ACTIVITY - Would you copy out only the lines from the one with "Record ServerCore : Type" to the end of the records, exactly as they stand?

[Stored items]
Record WorldContainerViewers : Type := mkViewers { wv_kind : string; viewers : gmap PlayerId Z }.
Inductive EntityKind : Set := KindPlayer | KindDroppedItem.
Record PlayerIdentity : Type := mkIdentity { pi_player_id : PlayerId; pi_username : string }.
Record PlayerTransform : Type := mkTransform {
  t_position : Vec3;
  t_yaw : spec_float;
  t_pitch : spec_float;
  t_on_ground : bool;
  t_dimension : DimensionId
}.
Definition set_t_position (v : Vec3) (r : PlayerTransform) : PlayerTransform :=
  mkTransform v (t_yaw r) (t_pitch r) (t_on_ground r) (t_dimension r).
Definition set_t_yaw (v : spec_float) (r : PlayerTransform) : PlayerTransform :=
  mkTransform (t_position r) v (t_pitch r) (t_on_ground r) (t_dimension r).
Definition set_t_pitch (v : spec_float) (r : PlayerTransform) : PlayerTransform :=
  mkTransform (t_position r) (t_yaw r) v (t_on_ground r) (t_dimension r).
Definition set_t_on_ground (v : bool) (r : PlayerTransform) : PlayerTransform :=
  mkTransform (t_position r) (t_yaw r) (t_pitch r) v (t_dimension r).
Definition set_t_dimension (v : DimensionId) (r : PlayerTransform) : PlayerTransform :=
  mkTransform (t_position r) (t_yaw r) (t_pitch r) (t_on_ground r) v.
Record PlayerVitals : Type := mkVitals {
  v_health : spec_float; v_food : Z; v_food_saturation : spec_float
}.
Record ActiveMiningState : Type := mkMining {
  m_position : BlockPos;
  started_at_ms : Z;
  m_duration_ms : Z;
  last_stage : option Z;
  tool_context : option MiningToolSpec
}.
Definition set_last_stage (v : option Z) (r : ActiveMiningState) : ActiveMiningState :=
  mkMining (m_position r) (started_at_ms r) (m_duration_ms r) v (tool_context r).
Record DroppedItemState : Type := mkDroppedState {
  d_snapshot : DroppedItemSnapshot;
  last_updated_at_ms : Z;
  pickup_allowed_at_ms : Z;
  despawn_at_ms : Z
}.
Definition set_d_snapshot (v : DroppedItemSnapshot) (r : DroppedItemState) : DroppedItemState :=
  mkDroppedState v (last_updated_at_ms r) (pickup_allowed_at_ms r) (despawn_at_ms r).
Definition set_last_updated_at_ms (v : Z) (r : DroppedItemState) : DroppedItemState :=
  mkDroppedState (d_snapshot r) v (pickup_allowed_at_ms r) (despawn_at_ms r).
Record PlayerSessionState : Type := mkSession {
  ss_entity_id : EntityId;
  cursor : option ItemStack;
  active_container : option OpenInventoryWindow;
  next_non_player_window_id : Z;
  view : ClientView;
  pending_keep_alive_id : option Z;
  last_keep_alive_sent_at : option Z;
  next_keep_alive_at : Z
}.
Definition set_cursor (v : option ItemStack) (r : PlayerSessionState) : PlayerSessionState :=
  mkSession (ss_entity_id r) v (active_container r) (next_non_player_window_id r) (view r)
    (pending_keep_alive_id r) (last_keep_alive_sent_at r) (next_keep_alive_at r).
Definition set_active_container (v : option OpenInventoryWindow) (r : PlayerSessionState) : PlayerSessionState :=
  mkSession (ss_entity_id r) (cursor r) v (next_non_player_window_id r) (view r)
    (pending_keep_alive_id r) (last_keep_alive_sent_at r) (next_keep_alive_at r).
Definition set_next_non_player_window_id (v : Z) (r : PlayerSessionState) : PlayerSessionState :=
  mkSession (ss_entity_id r) (cursor r) (active_container r) v (view r)
    (pending_keep_alive_id r) (last_keep_alive_sent_at r) (next_keep_alive_at r).
Definition set_view (v : ClientView) (r : PlayerSessionState) : PlayerSessionState :=
  mkSession (ss_entity_id r) (cursor r) (active_container r) (next_non_player_window_id r) v
    (pending_keep_alive_id r) (last_keep_alive_sent_at r) (next_keep_alive_at r).
Definition set_pending_keep_alive_id (v : option Z) (r : PlayerSessionState) : PlayerSessionState :=
  mkSession (ss_entity_id r) (cursor r) (active_container r) (next_non_player_window_id r)
    (view r) v (last_keep_alive_sent_at r) (next_keep_alive_at r).
Definition set_last_keep_alive_sent_at (v : option Z) (r : PlayerSessionState) : PlayerSessionState :=
  mkSession (ss_entity_id r) (cursor r) (active_container r) (next_non_player_window_id r)
    (view r) (pending_keep_alive_id r) v (next_keep_alive_at r).
Definition set_next_keep_alive_at (v : Z) (r : PlayerSessionState) : PlayerSessionState :=
  mkSession (ss_entity_id r) (cursor r) (active_container r) (next_non_player_window_id r)
    (view r) (pending_keep_alive_id r) (last_keep_alive_sent_at r) v.

Record WorldStore : Type := mkWorldStore {
  w_config : CoreConfig;
  w_meta : WorldMeta;
  w_chunks : gmap ChunkPos ChunkColumn;
  w_block_entities : gmap BlockPos BlockEntityState;
  w_container_viewers : gmap BlockPos WorldContainerViewers;
  w_saved_players : gmap PlayerId PlayerSnapshot
}.
Definition set_w_config (v : CoreConfig) (r : WorldStore) : WorldStore :=
  mkWorldStore v (w_meta r) (w_chunks r) (w_block_entities r) (w_container_viewers r)
    (w_saved_players r).
Definition set_w_meta (v : WorldMeta) (r : WorldStore) : WorldStore :=
  mkWorldStore (w_config r) v (w_chunks r) (w_block_entities r) (w_container_viewers r)
    (w_saved_players r).
Definition set_w_chunks (v : gmap ChunkPos ChunkColumn) (r : WorldStore) : WorldStore :=
  mkWorldStore (w_config r) (w_meta r) v (w_block_entities r) (w_container_viewers r)
    (w_saved_players r).
Definition set_w_block_entities (v : gmap BlockPos BlockEntityState) (r : WorldStore) : WorldStore :=
  mkWorldStore (w_config r) (w_meta r) (w_chunks r) v (w_container_viewers r)
    (w_saved_players r).
Definition set_w_container_viewers (v : gmap BlockPos WorldContainerViewers) (r : WorldStore) : WorldStore :=
  mkWorldStore (w_config r) (w_meta r) (w_chunks r) (w_block_entities r) v (w_saved_players
    r).
Definition set_w_saved_players (v : gmap PlayerId PlayerSnapshot) (r : WorldStore) : WorldStore :=
  mkWorldStore (w_config r) (w_meta r) (w_chunks r) (w_block_entities r)
    (w_container_viewers r) v.

Record EntityStore : Type := mkEntityStore {
  e_kinds : gmap EntityId EntityKind;
  e_players : gmap PlayerId EntityId;
  e_identity : gmap EntityId PlayerIdentity;
  e_transform : gmap EntityId PlayerTransform;
  e_vitals : gmap EntityId PlayerVitals;
  e_inventory : gmap EntityId PlayerInventory;
  e_hotbar : gmap EntityId Z;
  e_mining : gmap EntityId ActiveMiningState;
  e_dropped : gmap EntityId DroppedItemState;
  e_next_id : Z
}.
Definition set_e_kinds (v : gmap EntityId EntityKind) (r : EntityStore) : EntityStore :=
  mkEntityStore v (e_players r) (e_identity r) (e_transform r) (e_vitals r) (e_inventory r)
    (e_hotbar r) (e_mining r) (e_dropped r) (e_next_id r).
Definition set_e_players (v : gmap PlayerId EntityId) (r : EntityStore) : EntityStore :=
  mkEntityStore (e_kinds r) v (e_identity r) (e_transform r) (e_vitals r) (e_inventory r)
    (e_hotbar r) (e_mining r) (e_dropped r) (e_next_id r).
Definition set_e_identity (v : gmap EntityId PlayerIdentity) (r : EntityStore) : EntityStore :=
  mkEntityStore (e_kinds r) (e_players r) v (e_transform r) (e_vitals r) (e_inventory r)
    (e_hotbar r) (e_mining r) (e_dropped r) (e_next_id r).
Definition set_e_transform (v : gmap EntityId PlayerTransform) (r : EntityStore) : EntityStore :=
  mkEntityStore (e_kinds r) (e_players r) (e_identity r) v (e_vitals r) (e_inventory r)
    (e_hotbar r) (e_mining r) (e_dropped r) (e_next_id r).
Definition set_e_vitals (v : gmap EntityId PlayerVitals) (r : EntityStore) : EntityStore :=
  mkEntityStore (e_kinds r) (e_players r) (e_identity r) (e_transform r) v (e_inventory r)
    (e_hotbar r) (e_mining r) (e_dropped r) (e_next_id r).
Definition set_e_inventory (v : gmap EntityId PlayerInventory) (r : EntityStore) : EntityStore :=
  mkEntityStore (e_kinds r) (e_players r) (e_identity r) (e_transform r) (e_vitals r) v
    (e_hotbar r) (e_mining r) (e_dropped r) (e_next_id r).
Definition set_e_hotbar (v : gmap EntityId Z) (r : EntityStore) : EntityStore :=
  mkEntityStore (e_kinds r) (e_players r) (e_identity r) (e_transform r) (e_vitals r)
    (e_inventory r) v (e_mining r) (e_dropped r) (e_next_id r).
Definition set_e_mining (v : gmap EntityId ActiveMiningState) (r : EntityStore) : EntityStore :=
  mkEntityStore (e_kinds r) (e_players r) (e_identity r) (e_transform r) (e_vitals r)
    (e_inventory r) (e_hotbar r) v (e_dropped r) (e_next_id r).
Definition set_e_dropped (v : gmap EntityId DroppedItemState) (r : EntityStore) : EntityStore :=
  mkEntityStore (e_kinds r) (e_players r) (e_identity r) (e_transform r) (e_vitals r)
    (e_inventory r) (e_hotbar r) (e_mining r) v (e_next_id r).
Definition set_e_next_id (v : Z) (r : EntityStore) : EntityStore :=
  mkEntityStore (e_kinds r) (e_players r) (e_identity r) (e_transform r) (e_vitals r)
    (e_inventory r) (e_hotbar r) (e_mining r) (e_dropped r) v.

Record SessionStore : Type := mkSessionStore {
  s_sessions : gmap PlayerId PlayerSessionState;
  s_next_keep_alive_id : Z;
  s_interval_ms : Z;
  s_timeout_ms : Z
}.
Definition set_s_sessions (v : gmap PlayerId PlayerSessionState) (r : SessionStore) : SessionStore :=
  mkSessionStore v (s_next_keep_alive_id r) (s_interval_ms r) (s_timeout_ms r).
Definition set_s_next_keep_alive_id (v : Z) (r : SessionStore) : SessionStore :=
  mkSessionStore (s_sessions r) v (s_interval_ms r) (s_timeout_ms r).

Record ServerCore : Type := mkCore {
  world : WorldStore;
  entities : EntityStore;
  sessions : SessionStore
}.

Definition upd_world (f : WorldStore -> WorldStore) (c : ServerCore) : ServerCore :=
  mkCore (f (world c)) (entities c) (sessions c).
Definition upd_entities (f : EntityStore -> EntityStore) (c : ServerCore) : ServerCore :=
  mkCore (world c) (f (entities c)) (sessions c).
Definition upd_sessions (f : SessionStore -> SessionStore) (c : ServerCore) : ServerCore :=
  mkCore (world c) (entities c) (f (sessions c)).

(** [insert]/[remove] of an optional value. *)
Definition put `{Countable K} {A} (k : K) (o : option A) (m : gmap K A) : gmap K A :=
  match o with Some a => <[k := a]> m | None => delete k m end.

WRITTEN SOLUTION -
Record ServerCore : Type := mkCore {
  world : WorldStore;
  entities : EntityStore;
  sessions : SessionStore
}.

Definition upd_world (f : WorldStore -> WorldStore) (c : ServerCore) : ServerCore :=
  mkCore (f (world c)) (entities c) (sessions c).
Definition upd_entities (f : EntityStore -> EntityStore) (c : ServerCore) : ServerCore :=
  mkCore (world c) (f (entities c)) (sessions c).
Definition upd_sessions (f : SessionStore -> SessionStore) (c : ServerCore) : ServerCore :=
  mkCore (world c) (entities c) (f (sessions c)).

(** [insert]/[remove] of an optional value. *)
Definition put `{Countable K} {A} (k : K) (o : option A) (m : gmap K A) : gmap K A :=
  match o with Some a => <[k := a]> m | None => delete k m end.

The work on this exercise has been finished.